1.4  ISO 9000 / ISO 9001 – Quality Management System assuring product or service quality delivery

It is a standard that provides guidance to organizations who want to ensure that their products and services consistently meet the customer’s requirements, and that quality is consistently improved. As a quality management system, it is governed by procedures and quality manuals to achieve the goal.

 

1.5  Sigma Six – Reduces Reject Tremendously

A set of statistical tools and techniques to improve the process introduced in Motorola. With this, the main objective is to reduce defective products claiming only 3.4 defects in a million. It evaluates the manufacturing capability in delivery, meeting the specification requirements in the production of goods and services. This will ensure that customers do not own defective products/services.

 

1.6  Total Productive Maintenance – Higher Productivity through Maintenance of Equipment

It aims to increase plant and machinery equipment productivity by investing in maintenance. The focus is on working conditions to avoid breakdowns and delays in manufacturing processes. It is seen by its customers as a way of achieving higher efficiency.

ADDENDUM III

Bridging the ‘Error’ Gap

The architectural drawing of each typical design is a typical one, depending on the demand the size can be adjusted, i.e. the required quantities of Delay D Flip Flop is in question – a subjective congregate to a single matter of fact for gains in the control system.

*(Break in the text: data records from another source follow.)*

Lemma keeps_if {X A : Type} (f : State W -> X) (b : bool) (m1 m2 : M W A) :
  keeps f m1 -> keeps f m2 -> keeps f (if b then m1 else m2).
Proof. now destruct b. Qed.

Lemma llm_configured_keeps_executed : keeps executed llm_configured.
Proof. intros s. unfold llm_configured. now destruct (isConfigured (world s)). Qed.

Lemma llm_configured_keeps_asked : keeps asked llm_configured.
Proof. intros s. unfold llm_configured. now destruct (isConfigured (world s)). Qed.

Lemma llm_configured_keeps_history : keeps chatHistory llm_configured.
Proof. intros s. unfold llm_configured. now destruct (isConfigured (world s)). Qed.

Lemma ask_llm_keeps_executed messages tools options :
  keeps executed (ask_llm messages tools options).
Proof.
  intros s. unfold ask_llm.
  now destruct (chatCompletion messages tools options (world s)).
Qed.

Lemma ask_llm_keeps_history messages tools options :
  keeps chatHistory (ask_llm messages tools options).
Proof.
  intros s. unfold ask_llm.
  now destruct (chatCompletion messages tools options (world s)).
Qed.

Lemma run_tool_keeps_asked name args : keeps asked (run_tool name args).
Proof. intros s. unfold run_tool. now destruct (executeTool name args (world s)). Qed.

Lemma run_tool_keeps_history name args : keeps chatHistory (run_tool name args).
Proof. intros s. unfold run_tool. now destruct (executeTool name args (world s)). Qed.

Lemma run_tool_executed name args s :
  executed (snd (run_tool name args s)) = executed s ++ [mkCall name args].
Proof. unfold run_tool. now destruct (executeTool name args (world s)). Qed.

Ltac keep :=
  repeat first
    [ apply keeps_bind; [|intros ?]
    | apply keeps_try_catch; [|intros ?]
    | apply keeps_if
    | apply keeps_ret
    | apply keeps_throw
    | apply keeps_lift
    | apply llm_configured_keeps_executed
    | apply llm_configured_keeps_asked
    | apply llm_configured_keeps_history
    | apply ask_llm_keeps_executed
    | apply ask_llm_keeps_history
    | apply run_tool_keeps_asked
    | apply run_tool_keeps_history ].

Lemma summarize_keeps_executed results toolsUsed originalMessage :
  keeps executed (summarizeResultsWithLLM results toolsUsed originalMessage).
Proof. unfold summarizeResultsWithLLM. keep. Qed.

Lemma summarize_keeps_history results toolsUsed originalMessage :
  keeps chatHistory (summarizeResultsWithLLM results toolsUsed originalMessage).
Proof. unfold summarizeResultsWithLLM. keep. Qed.

Lemma scan_one_spec (call : ToolCall) (s : State W) :
  exists r s',
    scan_one call s = (Ok r, s')
    /\ res_tool r = call_name call
    /\ executed s' = executed s ++ [call]
    /\ asked s' = asked s
    /\ chatHistory s' = chatHistory s.
Proof.
  unfold scan_one, try_catch, bind, run_tool, ret.
  destruct call as [name args]; cbn [call_name call_arguments].
  destruct (executeTool name args (world s)) as [[result|error] w];
    eexists; eexists; repeat split; reflexivity.
Qed.

(** Scanning a prefix of calls that all pass the gate: each is executed
    once, in order, none halts the scan, and the scan goes on with the
    calls that follow. *)
Lemma scan_prefix (autoMode : bool) (pre : list ToolCall) :
  (forall c, In c pre -> needsApproval (call_name c) autoMode = false) ->
  forall results toolsUsed s,
  exists rs s',
    map res_tool rs = map call_name pre
    /\ executed s' = executed s ++ pre
    /\ asked s' = asked s
    /\ chatHistory s' = chatHistory s
    /\ forall rest,
         scan_tool_calls (pre ++ rest) autoMode results toolsUsed s
         = scan_tool_calls rest autoMode (results ++ rs)
                           (toolsUsed ++ map call_name pre) s'.
Proof.
  induction pre as [|call pre IH]; intros Hclear results toolsUsed s.
  - exists [], s. cbn [map app]. rewrite !app_nil_r. repeat split; reflexivity.
  - assert (Hc : needsApproval (call_name call) autoMode = false)
      by (apply Hclear; now left).
    destruct (scan_one_spec call s) as (r & s1 & Hrun & Htool & Hex & Hask & Hhist).
    destruct (IH (fun c Hin => Hclear c (or_intror Hin))
                 (results ++ [r]) (toolsUsed ++ [call_name call]) s1)
      as (rs & s' & Hmap & Hex' & Hask' & Hhist' & Hgo).
    exists (r :: rs), s'. repeat split.
    + cbn [map]. now rewrite Htool, Hmap.
    + rewrite Hex', Hex, <- app_assoc. reflexivity.
    + now rewrite Hask'.
    + now rewrite Hhist'.
    + intros rest. cbn [app scan_tool_calls].
      unfold needsApproval in Hc. rewrite Hc.
      change (try_catch _ _) with (scan_one call).
      unfold bind at 1. rewrite Hrun. rewrite Hgo.
      cbn [map]. now rewrite <- !app_assoc.
Qed.


(** Whatever the calls, the scan never throws, and the calls it executes
    are calls of the sequence that passed the gate. *)
Lemma scan_gate (autoMode : bool) (calls : list ToolCall) :
  forall results toolsUsed s,
  exists done v s',
    scan_tool_calls calls autoMode results toolsUsed s = (Ok v, s')
    /\ executed s' = executed s ++ done
    /\ asked s' = asked s
    /\ chatHistory s' = chatHistory s
    /\ forall c, In c done ->
         In c calls /\ needsApproval (call_name c) autoMode = false.
Proof.
  induction calls as [|call calls IH]; intros results toolsUsed s.
  - exists [], (results, toolsUsed, None), s. cbn. rewrite app_nil_r.
    split; [reflexivity|]. split; [reflexivity|]. split; [reflexivity|].
    split; [reflexivity|]. intros c [].
  - cbn [scan_tool_calls].
    destruct (requiresApproval (call_name call) && negb autoMode) eqn:Hgate.
    + eexists [], _, s. unfold ret. rewrite app_nil_r.
      split; [reflexivity|]. split; [reflexivity|]. split; [reflexivity|].
      split; [reflexivity|]. intros c [].
    + change (try_catch _ _) with (scan_one call). unfold bind at 1.
      destruct (scan_one_spec call s) as (r & s1 & Hrun & _ & Hex & Hask & Hhist).
      rewrite Hrun.
      destruct (IH (results ++ [r]) (toolsUsed ++ [call_name call]) s1)
        as (done & v & s' & Hgo & Hex' & Hask' & Hhist' & Hdone).
      exists (call :: done), v, s'. split; [exact Hgo|].
      split; [rewrite Hex', Hex, <- app_assoc; reflexivity|].
      split; [now rewrite Hask'|]. split; [now rewrite Hhist'|].
      intros c [<-|Hin].
      * split; [now left | exact Hgate].
      * destruct (Hdone c Hin) as [Hcalls Hpass]. split; [now right | exact Hpass].
Qed.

A bridge in this situation is the physical layer in the digital architecture circuitry of a computer (system) whereby at data level, the data (real world) is received for processing. It is very important to note that any serial data that passes this internal circuit - modelled to perform the required task/job to ensure data transmission at this level.

The ‘error’ gap is determined by or controlled by a parity bit – either it is an even (0) or an odd (1) number, generates with an Even Parity Generator. The Even (0) or Odd (1) number must be calculated to ensure that data are transmitted properly between and within the transmitter and the receiver device.

Recommendation Standard 232 (RS-232)

Communication Protocol is a digital serial (interface) communication or known as serial data transmission that can transfer serial data between two (2) systems without any ‘error’. This means that data transmission is secure between two parties herein, call the transmitter and the receiver device. It is a two (2) way communication channel, enabling data to be transfer within the boundary limit(s) between both the parties.